“You what?” he asks angrily, pushing his hair back from his head.
When I don’t answer, he sighs. “Halsey…”
“It doesn’t matter. None of it matters. I hate you. I fucking hate you,” I sob, my throat thick with tears.
His eyes shutter, forming pools of fucking nothing. “I hate you, too.”
With a wrenching feeling in my chest, I drop my hand to my side and swallow past the agony, before pulling my lips into an approximation of a smile.
With a fierce scowl, he steps forward, but I turn away, walking toward the front of the house, only to stop at the last minute and say over my shoulder, “I didn’t try to kill myself. I never wanted to die. I just couldn’t see myself moving past it.”
“Past what?” he asks softly.
“What that fucker did to me.” The words are bitter on my tongue and I swallow, but the acrid taste remains.
“So, you really wouldn’t get out of bed because Jason fucking Macklemore dumped you?” he asks with disbelief.
Glancing over my shoulder, my voice quivers as I say, “No, Griffin, because he broke me.”
Griffin flinches, his eyes blazing into mine, but I turn and walk away because I know what’s coming next and I hardly need another lesson on why it’s foolish to care about Griffin Hathaway.
∞∞∞
Sometime later, I rouse to the sound of voices, followed by the harsh blare of music and more fucking people. I assume Griff is celebrating.
I spent the better part of the last few hours writhing in misery, stuck in a hole so deep, I struggled to breathe past the panic stretching my skin. The thing is, no matter how I pretend, I’m still one step away from the madness I feel lurking below the surface.
I can’t escape my shame, and for Griffin, the one person who knew me best, who understood me when no one else could, it’s like a kick in the face to know he thinks so badly of me. Where did his love go?
The jerk single-handedly shared my weakness not only with an entire sorority but also the one person who doesn’t deserve my pain, and even though I spoke the words first, confirming he hates me tore open a cavern in my chest I can’t soothe.
Because the weakness in me wants so badly for him to come to his senses and come back. Why? I don’t know.
Maybe because my world orbited around his, and when he spun away, I was left in the dark, missing the pieces of me he took with him.
Now, unbelievably, he’s partying, utterly unaffected by our fight.
Pulling my aching body from the bed, where I cried myself into a stupor, I check my reflection, my blue eyes dour before opening the door. I look tired, but at least the terror and tears from before are gone.
The house is packed, with people everywhere, including a line outside the damn bathroom—my bathroom.
Why couldn’t the freak let me have a room with my own?
With a sigh, I glance down the hall before marching into Griffin’s room and shutting myself in the bathroom to do my business, all the while muttering profanities. The jerk is seriously messed in the head, which unfortunately points to my own fucked-up neuroses because I’ve been in love with him for years.
Washing my hands wearily, I move to the door on sluggish limbs because it’s been a long fucking week, and I’m already strung out and tired. Maybe staying in the fucking hospital would have been the better bet.
“Ohh, Griff,” a high-pitched voice giggles.
Stuttering to a stop, I lean my head against the wood, cringing when I hear another giggle. Shit.
Please tell me he isn’t about to get it on while I’m trapped in his bathroom.
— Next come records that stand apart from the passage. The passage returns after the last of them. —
(** * NYC property-sales utilities: the fetcher and the normalizer

    A shallow embedding of [scripts/download_data.py] and
    [scripts/process_sales_data.py].

    - [Py]: the Python string and path built-ins the two scripts call.
    - [DownloadData]: the fetcher's loop over years and boroughs.
    - [ProcessSalesData]: header location, column canonicalisation, the
      per-file pipeline and the aggregator; the definitions, then the facts
      for any behaviour of the library, then runs on concrete sheets. *)

From Stdlib Require Import String Ascii List Bool Arith ZArith Lia.
From Stdlib Require Import DecimalString DecimalZ DecimalPos DecimalFacts.
Import ListNotations.

Open Scope string_scope.
Open Scope list_scope.

(* ===================================================================== *)
(** * Python built-ins on text *)
(* ===================================================================== *)

Module Py.

(** Text is modelled as ASCII: a [string] of one-byte characters.  The
    characters for which [str.isspace] holds (and which [\s] matches) in the
    ASCII range are TAB, LF, VT, FF, CR, the four separators 0x1c-0x1f, and
    the space. *)
Definition isspace (c : ascii) : bool :=
  let n := nat_of_ascii c in
  ((9 <=? n)%nat && (n <=? 13)%nat) || ((28 <=? n)%nat && (n <=? 32)%nat).

Definition isupper (c : ascii) : bool :=
  let n := nat_of_ascii c in (65 <=? n)%nat && (n <=? 90)%nat.

Definition islower (c : ascii) : bool :=
  let n := nat_of_ascii c in (97 <=? n)%nat && (n <=? 122)%nat.

Definition lower_char (c : ascii) : ascii :=
  if isupper c then ascii_of_nat (nat_of_ascii c + 32) else c.

Definition upper_char (c : ascii) : ascii :=
  if islower c then ascii_of_nat (nat_of_ascii c - 32) else c.

(** [map_str f s]: [s] with [f] applied to every character. *)
Fixpoint map_str (f : ascii -> ascii) (s : string) : string :=
  match s with
  | EmptyString => EmptyString
  | String c s' => String (f c) (map_str f s')
  end.

(** [s.lower()] and [s.upper()]. *)
Definition lower (s : string) : string := map_str lower_char s.
Definition upper (s : string) : string := map_str upper_char s.

(** [s.lstrip()], [s.rstrip()], [s.strip()]. *)
Fixpoint lstrip (s : string) : string :=
  match s with
  | EmptyString => EmptyString
  | String c s' => if isspace c then lstrip s' else s
  end.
Unable to resist, I crack the door open and peek into the room, acknowledging I must be in hell when I spy Griff with some chick who is not Miranda, although all I can see is the back of her damn head.
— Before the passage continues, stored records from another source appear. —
Lemma size_two (a b : string) :
  a <> b -> size ({[a; b]} : gset string) = 2.
Proof.
  intros Hab. rewrite size_union by set_solver. by rewrite !size_singleton.
Qed.

(** The traversal of the graph of two nodes that refer to each other. *)
Lemma two_cycle (a b : string) :
  a <> b -> detect_cycles [(a, [b]); (b, [a])] = Some [[a; b; a]].
Proof.
  intros Hab. unfold detect_cycles, detect_cycles_within.
  replace (graph_set [(a, [b]); (b, [a])]) with ({[a; b]} : gset string)
    by (unfold graph_set; simpl graph_nodes; set_solver).
  rewrite size_two by done. traverse. reflexivity.
Qed.

Lemma append_inj_r (s t1 t2 : string) : s +:+ t1 = s +:+ t2 -> t1 = t2.
Proof.
  induction s as [|c s IH]; simpl; [done|]. intros [= H]. auto.
Qed.

Lemma full_address_inj_cell s c1 c2 :
  full_address s c1 = full_address s c2 -> c1 = c2.
Proof.
  unfold full_address. intros H. apply append_inj_r in H.
  by apply append_inj_r in H.
Qed.

Lemma mutual_dependencies sheet_name :
  build_dependencies (extract_formulas_from_workbook (mutual_workbook sheet_name))
  = [(full_address sheet_name "A1", [full_address sheet_name "B1"]);
     (full_address sheet_name "B1", [full_address sheet_name "A1"])].
Proof.
  unfold mutual_workbook, extract_formulas_from_workbook.
  cbn [fold_left Dict.set].
  set (sd := _extract_sheet_formulas _). vm_compute in sd. subst sd.
  unfold build_dependencies, metadata_referenced_cells.
  cbn [fold_left formulas formula_metadata Dict.get Dict.set map
       referenced_cells String.eqb Ascii.eqb Bool.eqb].
  destruct (String.eqb_spec (full_address sheet_name "B1")
                            (full_address sheet_name "A1")) as [E|_];
    [|reflexivity].
  apply full_address_inj_cell in E. discriminate E.
Qed.

Lemma chars_str_app (x : string) (l : list ascii) :
  chars_str (str_chars x ++ l) = x +:+ chars_str l.
Proof. induction x as [|c x IH]; simpl; [done|]. by rewrite IH. Qed.

(** The substitution in [X+1] for a cell reference X of two characters. *)
Lemma substitute_b1 (repl : string -> string) :
  Re.sub single_cell_pattern repl "B1+1" = repl "B1" +:+ "+1".
Proof.
  transitivity (chars_str (str_chars (repl "B1") ++ str_chars "+1"));
    [by vm_compute|by rewrite chars_str_app].
Qed.

Lemma substitute_a1 (repl : string -> string) :
  Re.sub single_cell_pattern repl "A1+1" = repl "A1" +:+ "+1".
Proof.
  transitivity (chars_str (str_chars (repl "A1") ++ str_chars "+1"));
    [by vm_compute|by rewrite chars_str_app].
Qed.

Lemma evaluate_with_context message formula (context : gmap string value) :
  startswith_eq formula = true -> context <> ∅ ->
  evaluate_formula message formula context =
  match _safe_eval message
          (_replace_excel_functions
             (_substitute_cell_references (drop_first formula) context)) with
  | Some (inl result) => Some result
  | Some (inr e) => Some (VStr ("#ERROR: " +:+ e))
  | None => None
  end.
Proof.
  intros Hs Hne. unfold evaluate_formula. rewrite Hs. cbn [negb].
  by rewrite (bool_decide_eq_false_2 _ Hne).
Qed.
He’s leaning against the door as she sucks him off, and it’s simultaneously hot and fucking grotesque. His eyes are closed, his mouth open as he holds her hair in his hand and bucks into her mouth.
Sucking in a breath, I squirm, my core throbbing at the sight of his need—fuck, but this is insane, and I can’t turn away as he groans and pulls her head back, spraying her face. Simultaneously, he opens his eyes and looks right at me through a half-lidded stare with his damn diabolical smirk.